Saved entries

(** * Warbler: the view functions of [app.py] over a relational store

    The Flask views of [app.py] are embedded as functions from the store,
    the session and the request to an outcome: the response, the messages
    flashed, and the store and session the request leaves behind.  The
    tables follow the persisted layout of the application; what the views
    take from [models.py] and [forms.py] is either a field of the class
    [Collaborators] or a definition whose comment says where it comes from. *)

From stdpp Require Import base decidable option list sorting strings pretty gmap.
From Stdlib Require Import ZArith Lia.

Local Open Scope Z_scope.

(** ** Tables *)

Module User.
Record t := mk {
  id : Z;
  username : string;
  email : string;
  password : string;            (* the stored hash *)
  image_url : string;
  header_image_url : string;
  bio : option string;
  location : option string
}.
End User.

Module Message.
Record t := mk {
  id : Z;
  text : string;
  timestamp : Z;                (* creation time, as a number of ticks *)
  user_id : Z
}.
End Message.

Module Follows.
Record t := mk { follower_id : Z; followed_id : Z }.
#[global] Instance follows_eq_dec : EqDecision t.
Proof. solve_decision. Defined.
End Follows.

Module Likes.
Record t := mk { user_id : Z; message_id : Z }.
#[global] Instance likes_eq_dec : EqDecision t.
Proof. solve_decision. Defined.
End Likes.

Record DB := mkDB {
  users : list User.t;
  messages : list Message.t;
  follows : list Follows.t;
  likes : list Likes.t
}.

(** ** Session, forms, responses *)

Definition CURR_USER_KEY : string := "curr_user".

(** The login entry of Flask's [session], the only one the views read or
    write themselves.  Flask also keeps the flashed messages in the session
    until a page shows them; here they are reported in [flashed]. *)
Abbreviation Session := (gmap string Z).

Inductive Method := GET | POST.

Record UserAddForm := mkUserAddForm {
  add_username : string;
  add_email : string;
  add_password : string;
  add_image_url : string
}.

Record LoginForm := mkLoginForm {
  login_username : string;
  login_password : string
}.

Record MessageForm := mkMessageForm { msg_text : string }.

Record UserEditForm := mkUserEditForm {
  edit_username : string;
  edit_email : string;
  edit_image_url : string;
  edit_header_image_url : string;
  edit_bio : option string;
  edit_location : option string;
  edit_password : string
}.

(** What a view hands to [render_template]. *)
Inductive TemplateArg :=
  | ArgUserAddForm (f : UserAddForm)
  | ArgLoginForm (f : LoginForm)
  | ArgMessageForm (f : MessageForm)
  | ArgUserEditForm (f : UserEditForm)
  | ArgUser (u : User.t)
  | ArgUsers (us : list User.t)
  | ArgId (i : Z)
  | ArgIds (ids : list Z)
  | ArgMessage (m : option Message.t)
  | ArgMessages (ms : list Message.t).

(** Exceptions that leave a view uncaught; Flask answers them with a 500. *)
Inductive Exception :=
  | ValueError
  | IntegrityError
  | UnmappedInstanceError.

Inductive Response :=
  | Redirect (url : string)
  | RenderTemplate (template : string) (args : list (string * TemplateArg))
  | NotFound                      (* [get_or_404] aborted; 404.html *)
  | Raised (e : Exception).

Record Outcome := mkOutcome {
  response : Response;
  flashed : list (string * string);    (* message, category *)
  db_after : DB;
  session_after : Session
}.

(** What [app.py] imports from [models.py] and [forms.py]: the bcrypt
    wrapper, the validators of the four forms and the column defaults. *)
Class Collaborators := {
  generate_password_hash : string → string;
  check_password_hash : string → string → bool;   (* stored hash, candidate *)
  validate_UserAddForm : UserAddForm → bool;
  validate_LoginForm : LoginForm → bool;
  validate_MessageForm : MessageForm → bool;
  validate_UserEditForm : UserEditForm → bool;
  default_image_url : string;
  default_header_image_url : string
}.

(** ** Queries *)

(** [User.query.get(i)], [Message.query.get(i)]. *)
Definition User_query_get (d : DB) (i : Z) : option User.t :=
  head (filter (λ u, User.id u = i) (users d)).

Definition Message_query_get (d : DB) (i : Z) : option Message.t :=
  head (filter (λ m, Message.id m = i) (messages d)).

(** [Likes.query.filter_by(user_id=u, message_id=m).first()]. *)
Definition Likes_query_first (d : DB) (u m : Z) : option Likes.t :=
  head (filter (λ l, Likes.user_id l = u ∧ Likes.message_id l = m) (likes d)).

(** [user.following]: the users reached from [u] through the follows table. *)
Definition following (d : DB) (u : User.t) : list User.t :=
  filter (λ v, Follows.mk (User.id u) (User.id v) ∈ follows d) (users d).

(** [db.session.delete(row)] on a table whose rows carry no identifier of
    their own: the row goes, the others stay in place. *)
Fixpoint delete_row {A} `{EqDecision A} (r : A) (l : list A) : list A :=
  match l with
  | [] => []
  | x :: l' => if decide (x = r) then l' else x :: delete_row r l'
  end.

(** [.order_by(Message.timestamp.desc())], run by insertion of each row in
    front of the first row that is not newer than it.  The clause names no
    second key: the order of rows of equal timestamp is the database's to
    choose, and this run is one of the results the clause allows
    ([order_by_admits] below describes them all).  What is proved of the
    timelines rests on the result being the rows, newest first. *)
Fixpoint insert_desc (m : Message.t) (l : list Message.t) : list Message.t :=
  match l with
  | [] => [m]
  | x :: l' =>
      if decide (Message.timestamp m < Message.timestamp x)
      then x :: insert_desc m l'
      else m :: x :: l'
  end.

Definition order_by_timestamp_desc (l : list Message.t) : list Message.t :=
  foldr insert_desc [] l.

(** [.limit(100)] *)
Definition limit (n : nat) (l : list Message.t) : list Message.t := take n l.

(** ** Writes *)

Definition set_users (d : DB) (us : list User.t) : DB :=
  mkDB us (messages d) (follows d) (likes d).
Definition set_messages (d : DB) (ms : list Message.t) : DB :=
  mkDB (users d) ms (follows d) (likes d).
Definition set_follows (d : DB) (fs : list Follows.t) : DB :=
  mkDB (users d) (messages d) fs (likes d).
Definition set_likes (d : DB) (ls : list Likes.t) : DB :=
  mkDB (users d) (messages d) (follows d) ls.

(** Committing a new user row: the unique indexes on [username] and [email]
    refuse a row that repeats either. *)
Definition commit_new_user (d : DB) (u : User.t) : Exception + DB :=
  if decide (Exists (λ v, User.username v = User.username u
                          ∨ User.email v = User.email u) (users d))
  then inl IntegrityError
  else inr (set_users d (users d ++ [u])).

(** Committing changed columns of the row of [u]: the same indexes, against
    the other rows. *)
Definition commit_user_update (d : DB) (u : User.t) : Exception + DB :=
  if decide (Exists (λ v, User.id v ≠ User.id u
                          ∧ (User.username v = User.username u
                             ∨ User.email v = User.email u)) (users d))
  then inl IntegrityError
  else inr (set_users d
              ((λ v, if decide (User.id v = User.id u) then u else v) <$> users d)).

(** Modelled from the spec: the cascade of [models.py] when a message row is
    deleted; the likes of the message go with it. *)
Definition delete_message (d : DB) (m : Message.t) : DB :=
  mkDB (users d)
       (filter (λ x, Message.id x ≠ Message.id m) (messages d))
       (follows d)
       (filter (λ l, Likes.message_id l ≠ Message.id m) (likes d)).

(** Modelled from the spec: the cascade of [models.py] when a user row is
    deleted; the messages the user owns, the likes made by the user or on
    those messages, and the follow edges in both directions go with it. *)
Definition delete_user_row (d : DB) (u : User.t) : DB :=
  let owned := Message.id <$> filter (λ m, Message.user_id m = User.id u) (messages d) in
  mkDB (filter (λ v, User.id v ≠ User.id u) (users d))
       (filter (λ m, Message.user_id m ≠ User.id u) (messages d))
       (filter (λ f, Follows.follower_id f ≠ User.id u
                     ∧ Follows.followed_id f ≠ User.id u) (follows d))
       (filter (λ l, Likes.user_id l ≠ User.id u
                     ∧ Likes.message_id l ∉ owned) (likes d)).

(** ** Views *)

Definition unauthorized : string * string := ("Access unauthorized.", "danger").

(** [form.validate_on_submit()]: a submitted form that passes its validators. *)
Definition validate_on_submit (meth : Method) (valid : bool) : bool :=
  match meth with
  | POST => valid
  | GET => false
  end.

(** [x or default] on strings. *)
Definition or_default (x default : string) : string :=
  if decide (x = "") then default else x.

(** The routes of [app.py] that are embedded below, with what the request
    brings: the path parameter, the method and the form. *)
Inductive Request :=
  | ReqSignup (new_id : Z) (meth : Method) (form : UserAddForm)
  | ReqLogin (meth : Method) (form : LoginForm)
  | ReqLogout
  | ReqUsersShow (user_id : Z)
  | ReqAddFollow (follow_id : Z)
  | ReqStopFollowing (follow_id : Z)
  | ReqProfile (meth : Method) (form : UserEditForm)
  | ReqDeleteUser
  | ReqMessagesAdd (now new_id : Z) (meth : Method) (form : MessageForm)
  | ReqMessagesShow (message_id : Z)
  | ReqMessagesDestroy (message_id : Z)
  | ReqHomepage
  | ReqAddLike (message_id : Z)
  | ReqRemoveLike (message_id : Z).

Section Views.
Context `{Collaborators}.

(** [add_user_to_g]: the value of [g.user] for the request. *)
Definition add_user_to_g (d : DB) (s : Session) : option User.t :=
  match s !! CURR_USER_KEY with
  | Some uid => User_query_get d uid
  | None => None
  end.

Definition do_login (user : User.t) (s : Session) : Session :=
  <[CURR_USER_KEY := User.id user]> s.

Definition do_logout (s : Session) : Session :=
  delete CURR_USER_KEY s.

(** Modelled from the spec: [User.signup] of [models.py]; it refuses an
    empty required field, hashes the password and adds the row to the
    session.  [new_id] is the identifier the store assigns to the row. *)
Definition User_signup (new_id : Z) (username email password image_url : string)
  : Exception + User.t :=
  if decide (username = "" ∨ email = "" ∨ password = "")
  then inl ValueError
  else inr (User.mk new_id username email (generate_password_hash password)
                    image_url default_header_image_url None None).

(** Modelled from the spec: [User.authenticate] of [models.py]; the row
    with this username, when its hash verifies the password. *)
Definition User_authenticate (d : DB) (username password : string) : option User.t :=
  match head (filter (λ u, User.username u = username) (users d)) with
  | Some u => if check_password_hash (User.password u) password then Some u else None
  | None => None
  end.

Definition signup (new_id : Z) (d : DB) (s : Session)
                  (meth : Method) (form : UserAddForm) : Outcome :=
  let page := RenderTemplate "users/signup.html" [("form", ArgUserAddForm form)] in
  if validate_on_submit meth (validate_UserAddForm form) then
    match User_signup new_id (add_username form) (add_email form) (add_password form)
                      (or_default (add_image_url form) default_image_url) with
    | inl e => mkOutcome (Raised e) [] d s
    | inr user =>
        match commit_new_user d user with
        | inl _ => mkOutcome page [("Username already taken", "danger")] d s
        | inr d' =>
            mkOutcome (Redirect "/") [("Welcome to Warbler", "success")]
                      d' (do_login user s)
        end
    end
  else mkOutcome page [] d s.

Definition login (d : DB) (s : Session) (meth : Method) (form : LoginForm) : Outcome :=
  let page := RenderTemplate "users/login.html" [("form", ArgLoginForm form)] in
  if validate_on_submit meth (validate_LoginForm form) then
    match User_authenticate d (login_username form) (login_password form) with
    | Some user =>
        mkOutcome (Redirect "/")
                  [("Hello, " +:+ User.username user +:+ "!", "success")]
                  d (do_login user s)
    | None => mkOutcome page [("Invalid credentials.", "danger")] d s
    end
  else mkOutcome page [] d s.

Definition logout (d : DB) (s : Session) : Outcome :=
  mkOutcome (Redirect "/login")
            [("You have been successfully logged out.", "success")]
            d (do_logout s).

Definition users_show (d : DB) (s : Session) (user_id : Z) : Outcome :=
  match User_query_get d user_id with
  | None => mkOutcome NotFound [] d s
  | Some user =>
      let messages :=
        limit 100 (order_by_timestamp_desc
                     (filter (λ m, Message.user_id m = user_id) (messages d))) in
      mkOutcome (RenderTemplate "users/show.html"
                   [("user", ArgUser user); ("messages", ArgMessages messages)])
                [] d s
  end.
(** The final state of the traversal from the entry: the invariant holds,
    and no visited path is left without its module. *)
Lemma visit_entry (options : Options)
    (resolvePath : string -> string)
    (createSourceFile : string -> string -> SourceFile)
    (resolveModule : string -> string -> option string)
    (disk : gmap string string)
    (preProcess : string -> string -> option CachedDeclaration)
    (files : gmap string CachedDeclaration) (indexes : LastIndexes)
    (entryPoint : string) :
  (forall specifier containingFile r,
     resolveModule specifier containingFile = Some r -> resolvePath r = r) ->
  is_Some (files !! resolvePath entryPoint) ->
  match visit options resolvePath createSourceFile resolveModule disk preProcess
          (enoughFuel disk files) (mkGraphState files ∅ ∅ ∅ indexes) entryPoint with
  | Finished st =>
      wf resolveModule (dom files ∪ dom disk) st
      /\ resolvePath entryPoint ∈ visited st
      /\ visited st ⊆ dom (modules st)
  | Raised => preProcessThrows disk preProcess
  | OutOfFuel => False
  end.
Proof.
  intros Hnorm Hentry. unfold enoughFuel.
  set (universe := dom files ∪ dom disk).
  set (st0 := mkGraphState files ∅ ∅ ∅ indexes).
  assert (Hwf0 : wf resolveModule universe st0).
  { split; simpl; [set_solver | set_solver | set_solver | |].
    - intros p m q Hl. by rewrite lookup_empty in Hl.
    - intros p specs s Hl. by rewrite lookup_empty in Hl. }
  pose proof (visit_spec options resolvePath createSourceFile resolveModule
                disk preProcess Hnorm universe (S (size universe))
                ltac:(set_solver) st0 entryPoint Hwf0) as Hspec.
  specialize (Hspec ltac:(simpl; by apply elem_of_dom)
                ltac:(simpl; apply Nat.lt_succ_r, subseteq_size; set_solver)).
  destruct (visit options resolvePath createSourceFile resolveModule disk
              preProcess (S (size universe)) st0 entryPoint) as [st| |];
    [|exact Hspec|exact Hspec].
  destruct Hspec as (Hwf & _ & Hin & Hpend).
  split; [done|]. split; [done|].
  unfold pending in Hpend. simpl in Hpend. intros q Hq.
  destruct (decide (q ∈ dom (modules st))); [done|]. set_solver.
Qed.

(** The recursion bound is immaterial: any larger one gives the same
    graph. *)
Lemma buildModuleGraph_more_fuel (options : Options)
    (resolvePath : string -> string)
    (createSourceFile : string -> string -> SourceFile)
    (resolveModule : string -> string -> option string)
    (disk : gmap string string)
    (preProcess : string -> string -> option CachedDeclaration)
    (files : gmap string CachedDeclaration) (indexes : LastIndexes)
    (entryPoint : string) (fuel : nat) :
  (forall specifier containingFile r,
     resolveModule specifier containingFile = Some r -> resolvePath r = r) ->
  is_Some (files !! resolvePath entryPoint) ->
  enoughFuel disk files <= fuel ->
  buildModuleGraph options resolvePath createSourceFile resolveModule disk
    preProcess fuel files indexes entryPoint
  = buildModuleGraph options resolvePath createSourceFile resolveModule disk
      preProcess (enoughFuel disk files) files indexes entryPoint.
Proof.
  intros Hnorm Hentry Hle. unfold buildModuleGraph.
  pose proof (visit_entry options resolvePath createSourceFile resolveModule
                disk preProcess files indexes entryPoint Hnorm Hentry) as Hend.
  pose proof (visit_fuel_mono options resolvePath createSourceFile resolveModule
                disk preProcess _ _ Hle (mkGraphState files ∅ ∅ ∅ indexes)
                entryPoint _ eq_refl) as Hmono.
  destruct (visit options resolvePath createSourceFile resolveModule disk
              preProcess (enoughFuel disk files) _ entryPoint) as [st| |];
    [by rewrite Hmono | by rewrite Hmono | done].
Qed.

(** Where the resolver answers with normalized paths and the entry is
    present in the declaration files, the module graph holds the entry and
    every path reachable from it through the [imports] sets of its modules,
    and every specifier listed in [bundledSpecifiers[p]] resolves, from
    [p], to a path that is a key of [modules]. The traversal ends within
    the recursion bound; it is cut short only by an exception of the
    pre-processing of a file read from disk. *)
Lemma buildModuleGraph_closed_when_normalized (options : Options)
    (resolvePath : string -> string)
    (createSourceFile : string -> string -> SourceFile)
    (resolveModule : string -> string -> option string)
    (disk : gmap string string)
    (preProcess : string -> string -> option CachedDeclaration)
    (files : gmap string CachedDeclaration) (indexes : LastIndexes)
    (entryPoint : string) :
  (forall specifier containingFile r,
     resolveModule specifier containingFile = Some r -> resolvePath r = r) ->
  is_Some (files !! resolvePath entryPoint) ->
  match buildModuleGraph options resolvePath createSourceFile resolveModule
          disk preProcess (enoughFuel disk files) files indexes entryPoint with
  | Finished g => graphClosed resolveModule (resolvePath entryPoint) g
  | Raised => preProcessThrows disk preProcess
  | OutOfFuel => False
  end.
Proof.
  intros Hnorm Hentry. unfold buildModuleGraph.
  pose proof (visit_entry options resolvePath createSourceFile resolveModule
                disk preProcess files indexes entryPoint Hnorm Hentry) as Hend.
  destruct (visit options resolvePath createSourceFile resolveModule disk
              preProcess (enoughFuel disk files) _ entryPoint) as [st| |];
    [|exact Hend|exact Hend].
  destruct Hend as ([_ _ _ Himports Hbundled] & Hin & Hall).
  split; [by apply Hall|]. split.
  - intros q Hreach. induction Hreach as [|p m q _ IH Hl Hq]; [by apply Hall|].
    apply Hall. eapply Himports; [exact Hl|]. by apply list_elem_of_In.
  - intros p specs s Hl Hs. simpl in Hl.
    destruct (Hbundled p specs s Hl Hs) as (r & Hr & Hv). eauto.
Qed.

(** C7 fails on the code. The entry imports [./types]; the resolver
    answers [C:/p/dist/types.d.ts], a path that [sys.resolvePath] writes
    with backslashes. The file is read from disk and stored under the
    resolver's path, which also goes into the [imports] of the entry;
    [visit] then normalizes the path and stores the module under the
    normalized one. The graph holds no module under the path in [imports],
    so a path reachable from the entry is not a key of [modules], and the
    bundled specifier [./types] resolves to a path that is not a key
    either. *)
Theorem buildModuleGraph_import_outside_modules :
  exists g entryModule,
    buildModuleGraph bundleFromDisk toBackslashes parseDriveFiles
      resolveDriveFiles driveDisk (fun _ text => Some (mkCached text [] []))
      (enoughFuel driveDisk driveFiles) driveFiles ∅ driveIndexPath
    = Finished g
    /\ toBackslashes driveIndexPath = driveIndexPath
    /\ graphModules g !! driveIndexPath = Some entryModule
    /\ imports entryModule = [resolvedTypesPath]
    /\ graphModules g !! resolvedTypesPath = None
    /\ is_Some (graphModules g !! toBackslashes resolvedTypesPath)
    /\ graphBundledSpecifiers g !! driveIndexPath = Some ["./types"]
    /\ resolveDriveFiles "./types" driveIndexPath = Some resolvedTypesPath
    /\ ~ graphClosed resolveDriveFiles driveIndexPath g.
Proof.
  eexists _, _. split; [vm_compute; reflexivity|].
  split; [reflexivity|]. split; [vm_compute; reflexivity|].
  split; [reflexivity|]. split; [vm_compute; reflexivity|].
  split; [eexists; vm_compute; reflexivity|].
  split; [vm_compute; reflexivity|]. split; [reflexivity|].
  intros (_ & Hreach & _).
  specialize (Hreach resolvedTypesPath).
  match type of Hreach with ?P -> _ => assert (H : P) end.
  { eapply reachable_import; [apply reachable_entry | vm_compute; reflexivity |].
    left. reflexivity. }
  apply Hreach, elem_of_dom in H as [m Hm]. vm_compute in Hm. discriminate Hm.
Qed.
End DeclarationBundlerFacts.
(** * Helm-managed component registry of the OpenDataHub operator

    A shallow embedding of package [helmregistry]
    (internal/controller/helmregistry): the three-tier value merge
    ([MergeValues]), the render pipeline ([RenderTemplates], [Render]),
    the catalog ([Register], [GetComponent]), the chart loader
    ([LoadChart], [extractRHOAIValues]) and the deferred-watch lifecycle
    ([AddWatches], [HasPendingWatchForCRD], [RegisterPendingWatch]); and,
    of the Langfuse component built on it, the values generator
    ([LangfuseValuesFromSpec]), the admission webhook ([validateLangfuse],
    [validateStorageSize]) and the status conditions of the reconciler
    ([updateStatusCondition]).

    Go maps are finite maps with structural equality ([gmap]); a [nil] map is
    [None].  Methods on [*HelmManagedComponent] that write through the pointer
    return the component after the call; methods on the registry return the
    registry after the call. *)

From stdpp Require Import gmap strings list fin_maps pretty.
From Stdlib Require Import ZArith NArith Ascii.

Local Open Scope string_scope.

(** ** Configuration trees ([chartutil.Values]) *)

(** The dynamic values held by a [map[string]interface{}] decoded from YAML or
    built by a values generator: [nil], booleans, numbers, strings, sequences
    ([[]interface{}]) and nested tables ([map[string]interface{}]). *)
#[warnings="-register-all"]
Inductive value : Type :=
  | VNil
  | VBool (b : bool)
  | VInt (z : Z)
  | VString (s : string)
  | VList (l : list value)
  | VTable (m : gmap string value).

Abbreviation table := (gmap string value).

(** [chartutil.Values] is a Go map: [None] is the [nil] map, [Some ∅] the empty
    one.  [len] is 0 for both. *)
Abbreviation Values := (option (gmap string value)).

Definition len (v : Values) : nat :=
  match v with
  | None => 0
  | Some m => size m
  end.

Module chartutil.

(** Modelled from the spec: [istable] belongs to the Helm library, which is not
    among the repository sources; it tells the mappings of section 3 (a
    [map[string]interface{}]) from the other values. *)
Definition istable (v : value) : bool :=
  match v with
  | VTable _ => true
  | _ => false
  end.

> Exercise
Beginning with the line that has "among the repository", set down every line of the entries above through the final one, unchanged.

> Finished task
    among the repository sources; it tells the mappings of section 3 (a
    [map[string]interface{}]) from the other values. *)
Definition istable (v : value) : bool :=
  match v with
  | VTable _ => true
  | _ => false
  end.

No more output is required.